[Opening RECORDS section]

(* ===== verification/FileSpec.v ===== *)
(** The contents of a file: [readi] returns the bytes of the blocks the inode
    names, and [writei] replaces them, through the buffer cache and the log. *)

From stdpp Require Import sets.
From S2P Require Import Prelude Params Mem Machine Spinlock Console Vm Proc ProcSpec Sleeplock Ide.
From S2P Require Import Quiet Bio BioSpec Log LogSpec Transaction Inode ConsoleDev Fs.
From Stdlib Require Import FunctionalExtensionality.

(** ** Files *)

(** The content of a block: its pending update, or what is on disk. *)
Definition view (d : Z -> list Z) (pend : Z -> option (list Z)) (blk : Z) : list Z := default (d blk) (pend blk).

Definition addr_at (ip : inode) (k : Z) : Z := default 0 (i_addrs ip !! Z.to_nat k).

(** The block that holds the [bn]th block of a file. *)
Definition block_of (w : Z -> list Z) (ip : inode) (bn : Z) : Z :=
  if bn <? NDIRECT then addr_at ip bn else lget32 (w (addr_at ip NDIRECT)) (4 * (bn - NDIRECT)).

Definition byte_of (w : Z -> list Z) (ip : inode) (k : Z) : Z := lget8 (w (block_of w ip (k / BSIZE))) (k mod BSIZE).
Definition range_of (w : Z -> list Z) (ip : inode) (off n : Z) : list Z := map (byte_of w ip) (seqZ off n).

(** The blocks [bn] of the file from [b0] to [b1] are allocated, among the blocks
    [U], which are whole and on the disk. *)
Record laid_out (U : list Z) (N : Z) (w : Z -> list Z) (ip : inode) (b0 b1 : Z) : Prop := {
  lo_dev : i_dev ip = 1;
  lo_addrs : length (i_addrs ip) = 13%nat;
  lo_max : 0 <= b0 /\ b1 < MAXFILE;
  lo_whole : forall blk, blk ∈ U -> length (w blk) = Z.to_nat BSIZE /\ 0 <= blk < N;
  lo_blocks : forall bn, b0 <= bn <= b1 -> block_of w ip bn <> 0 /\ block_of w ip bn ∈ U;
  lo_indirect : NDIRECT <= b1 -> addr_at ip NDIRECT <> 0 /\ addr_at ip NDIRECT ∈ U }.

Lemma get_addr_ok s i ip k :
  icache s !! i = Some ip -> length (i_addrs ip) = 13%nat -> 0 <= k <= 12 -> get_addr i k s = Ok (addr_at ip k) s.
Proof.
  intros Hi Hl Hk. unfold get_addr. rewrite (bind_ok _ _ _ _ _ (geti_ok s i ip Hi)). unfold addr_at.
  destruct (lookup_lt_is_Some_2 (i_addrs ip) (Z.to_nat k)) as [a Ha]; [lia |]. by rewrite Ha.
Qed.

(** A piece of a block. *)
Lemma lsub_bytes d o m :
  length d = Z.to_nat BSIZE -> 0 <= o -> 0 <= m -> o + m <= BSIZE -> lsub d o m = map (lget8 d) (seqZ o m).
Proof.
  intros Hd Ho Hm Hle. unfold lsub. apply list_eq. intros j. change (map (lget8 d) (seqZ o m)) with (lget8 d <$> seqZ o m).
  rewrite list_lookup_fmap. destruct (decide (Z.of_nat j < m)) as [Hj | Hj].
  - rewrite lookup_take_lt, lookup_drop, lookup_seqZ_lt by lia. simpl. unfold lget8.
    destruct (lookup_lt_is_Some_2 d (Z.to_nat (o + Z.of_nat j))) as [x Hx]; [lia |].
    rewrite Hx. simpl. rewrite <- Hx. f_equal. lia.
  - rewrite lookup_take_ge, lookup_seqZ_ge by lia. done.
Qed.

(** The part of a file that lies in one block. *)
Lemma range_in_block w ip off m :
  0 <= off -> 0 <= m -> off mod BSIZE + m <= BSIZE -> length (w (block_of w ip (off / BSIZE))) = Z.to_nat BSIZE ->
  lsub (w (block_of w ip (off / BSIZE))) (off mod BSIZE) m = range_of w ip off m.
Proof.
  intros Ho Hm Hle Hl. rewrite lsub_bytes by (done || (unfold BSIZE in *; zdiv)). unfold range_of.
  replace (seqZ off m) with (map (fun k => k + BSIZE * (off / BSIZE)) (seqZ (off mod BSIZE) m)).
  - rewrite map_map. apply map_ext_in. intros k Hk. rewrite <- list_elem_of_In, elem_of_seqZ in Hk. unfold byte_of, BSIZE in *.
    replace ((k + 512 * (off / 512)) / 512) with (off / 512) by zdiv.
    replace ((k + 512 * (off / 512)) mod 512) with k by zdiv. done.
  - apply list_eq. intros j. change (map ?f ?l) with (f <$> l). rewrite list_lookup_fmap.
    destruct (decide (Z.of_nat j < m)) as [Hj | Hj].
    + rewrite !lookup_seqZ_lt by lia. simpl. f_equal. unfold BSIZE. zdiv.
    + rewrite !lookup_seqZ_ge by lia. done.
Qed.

[Closing RECORDS section]
[Opening RECORDS section]

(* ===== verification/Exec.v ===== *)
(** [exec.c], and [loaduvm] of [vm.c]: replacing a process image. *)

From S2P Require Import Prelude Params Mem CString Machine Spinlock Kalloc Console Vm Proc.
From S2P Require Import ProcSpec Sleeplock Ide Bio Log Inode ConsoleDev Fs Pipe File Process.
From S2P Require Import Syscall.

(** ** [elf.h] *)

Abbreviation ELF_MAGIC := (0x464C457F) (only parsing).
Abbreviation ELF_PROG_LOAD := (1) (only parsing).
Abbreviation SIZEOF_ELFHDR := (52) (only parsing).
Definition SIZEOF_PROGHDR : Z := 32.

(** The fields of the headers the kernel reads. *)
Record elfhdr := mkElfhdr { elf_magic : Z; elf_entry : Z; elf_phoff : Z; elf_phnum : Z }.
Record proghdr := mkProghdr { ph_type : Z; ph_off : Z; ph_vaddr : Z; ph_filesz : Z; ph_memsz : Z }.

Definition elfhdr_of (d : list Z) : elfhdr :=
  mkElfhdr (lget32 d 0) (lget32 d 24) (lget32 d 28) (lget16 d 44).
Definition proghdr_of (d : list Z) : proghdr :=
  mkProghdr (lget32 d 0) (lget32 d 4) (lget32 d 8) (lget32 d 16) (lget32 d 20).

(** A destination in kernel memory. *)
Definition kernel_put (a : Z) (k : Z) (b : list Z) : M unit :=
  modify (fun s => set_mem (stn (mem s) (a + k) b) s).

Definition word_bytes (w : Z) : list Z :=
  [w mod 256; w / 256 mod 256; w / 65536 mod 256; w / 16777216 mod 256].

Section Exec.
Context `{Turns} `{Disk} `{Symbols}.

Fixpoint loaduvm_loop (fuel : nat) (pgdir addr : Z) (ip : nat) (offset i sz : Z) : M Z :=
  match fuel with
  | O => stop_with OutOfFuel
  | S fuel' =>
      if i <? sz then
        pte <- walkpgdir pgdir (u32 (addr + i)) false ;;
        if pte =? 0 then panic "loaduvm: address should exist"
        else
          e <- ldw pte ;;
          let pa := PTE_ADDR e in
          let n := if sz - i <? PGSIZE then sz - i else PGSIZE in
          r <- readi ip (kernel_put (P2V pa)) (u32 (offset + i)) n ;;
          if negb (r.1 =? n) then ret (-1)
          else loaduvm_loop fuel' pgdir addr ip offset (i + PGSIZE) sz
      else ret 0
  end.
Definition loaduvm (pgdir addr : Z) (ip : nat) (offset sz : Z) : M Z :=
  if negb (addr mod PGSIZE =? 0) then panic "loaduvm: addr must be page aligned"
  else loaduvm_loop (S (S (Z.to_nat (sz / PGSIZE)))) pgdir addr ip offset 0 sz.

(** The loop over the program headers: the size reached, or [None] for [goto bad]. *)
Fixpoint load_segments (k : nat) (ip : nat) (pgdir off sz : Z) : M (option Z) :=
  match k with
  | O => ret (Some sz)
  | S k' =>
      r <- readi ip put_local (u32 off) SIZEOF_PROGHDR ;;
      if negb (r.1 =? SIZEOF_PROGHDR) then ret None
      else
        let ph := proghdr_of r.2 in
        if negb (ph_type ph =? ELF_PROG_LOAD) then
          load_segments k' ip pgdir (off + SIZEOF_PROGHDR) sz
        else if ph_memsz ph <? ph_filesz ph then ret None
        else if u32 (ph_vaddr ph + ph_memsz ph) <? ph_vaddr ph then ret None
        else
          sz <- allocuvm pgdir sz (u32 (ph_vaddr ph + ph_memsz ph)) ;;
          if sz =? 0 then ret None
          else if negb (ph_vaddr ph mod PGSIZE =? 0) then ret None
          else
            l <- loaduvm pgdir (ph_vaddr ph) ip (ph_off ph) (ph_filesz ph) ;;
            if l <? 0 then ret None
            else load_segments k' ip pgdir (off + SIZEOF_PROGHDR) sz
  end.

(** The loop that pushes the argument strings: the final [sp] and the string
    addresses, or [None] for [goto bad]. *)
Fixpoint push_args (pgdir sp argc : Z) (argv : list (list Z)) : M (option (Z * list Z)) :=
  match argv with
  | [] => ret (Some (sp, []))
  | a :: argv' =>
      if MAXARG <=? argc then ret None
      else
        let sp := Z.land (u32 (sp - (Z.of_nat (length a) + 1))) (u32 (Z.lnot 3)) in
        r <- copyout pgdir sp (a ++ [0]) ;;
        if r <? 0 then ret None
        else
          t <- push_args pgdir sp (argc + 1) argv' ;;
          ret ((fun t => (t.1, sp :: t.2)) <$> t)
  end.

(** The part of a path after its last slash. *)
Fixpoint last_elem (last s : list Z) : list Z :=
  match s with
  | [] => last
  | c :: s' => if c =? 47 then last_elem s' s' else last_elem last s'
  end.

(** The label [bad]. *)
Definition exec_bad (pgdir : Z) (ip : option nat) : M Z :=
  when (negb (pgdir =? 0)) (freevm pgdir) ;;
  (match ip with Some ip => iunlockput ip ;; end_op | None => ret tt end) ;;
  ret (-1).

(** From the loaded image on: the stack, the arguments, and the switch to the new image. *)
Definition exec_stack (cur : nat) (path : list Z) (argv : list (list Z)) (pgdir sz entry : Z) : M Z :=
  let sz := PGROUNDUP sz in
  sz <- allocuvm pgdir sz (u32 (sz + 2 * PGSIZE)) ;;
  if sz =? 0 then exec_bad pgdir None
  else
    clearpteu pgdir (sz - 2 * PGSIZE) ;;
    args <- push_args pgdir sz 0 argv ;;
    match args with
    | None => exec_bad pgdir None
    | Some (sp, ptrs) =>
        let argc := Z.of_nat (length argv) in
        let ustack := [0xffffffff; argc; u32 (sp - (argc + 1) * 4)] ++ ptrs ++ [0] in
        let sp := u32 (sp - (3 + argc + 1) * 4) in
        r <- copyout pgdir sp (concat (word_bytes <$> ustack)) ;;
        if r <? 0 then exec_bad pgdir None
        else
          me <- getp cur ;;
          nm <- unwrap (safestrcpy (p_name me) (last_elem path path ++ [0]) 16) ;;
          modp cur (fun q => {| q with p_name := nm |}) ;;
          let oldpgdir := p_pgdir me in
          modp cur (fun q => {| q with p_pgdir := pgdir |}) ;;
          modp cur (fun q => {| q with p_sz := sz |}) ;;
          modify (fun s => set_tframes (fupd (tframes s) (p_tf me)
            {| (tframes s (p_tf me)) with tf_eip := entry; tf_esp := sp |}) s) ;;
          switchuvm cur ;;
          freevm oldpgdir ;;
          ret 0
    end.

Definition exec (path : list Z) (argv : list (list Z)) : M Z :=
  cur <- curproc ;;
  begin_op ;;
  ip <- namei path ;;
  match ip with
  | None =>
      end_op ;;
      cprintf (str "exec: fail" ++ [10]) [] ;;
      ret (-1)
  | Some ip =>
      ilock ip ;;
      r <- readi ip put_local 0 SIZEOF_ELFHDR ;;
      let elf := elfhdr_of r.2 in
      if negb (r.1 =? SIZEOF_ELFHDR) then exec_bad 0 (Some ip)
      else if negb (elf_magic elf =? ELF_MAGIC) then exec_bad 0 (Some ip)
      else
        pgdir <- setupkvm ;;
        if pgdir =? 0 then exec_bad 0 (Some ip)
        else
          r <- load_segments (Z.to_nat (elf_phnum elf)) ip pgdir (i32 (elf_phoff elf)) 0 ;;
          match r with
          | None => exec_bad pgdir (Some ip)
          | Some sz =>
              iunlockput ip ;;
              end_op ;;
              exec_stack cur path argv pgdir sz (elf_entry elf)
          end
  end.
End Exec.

[Closing RECORDS section]

> _WHAT IS REQUIRED_:
Could you count how many lines in the records contain the word "that"? Only the number is needed.

> _RESULT_:
3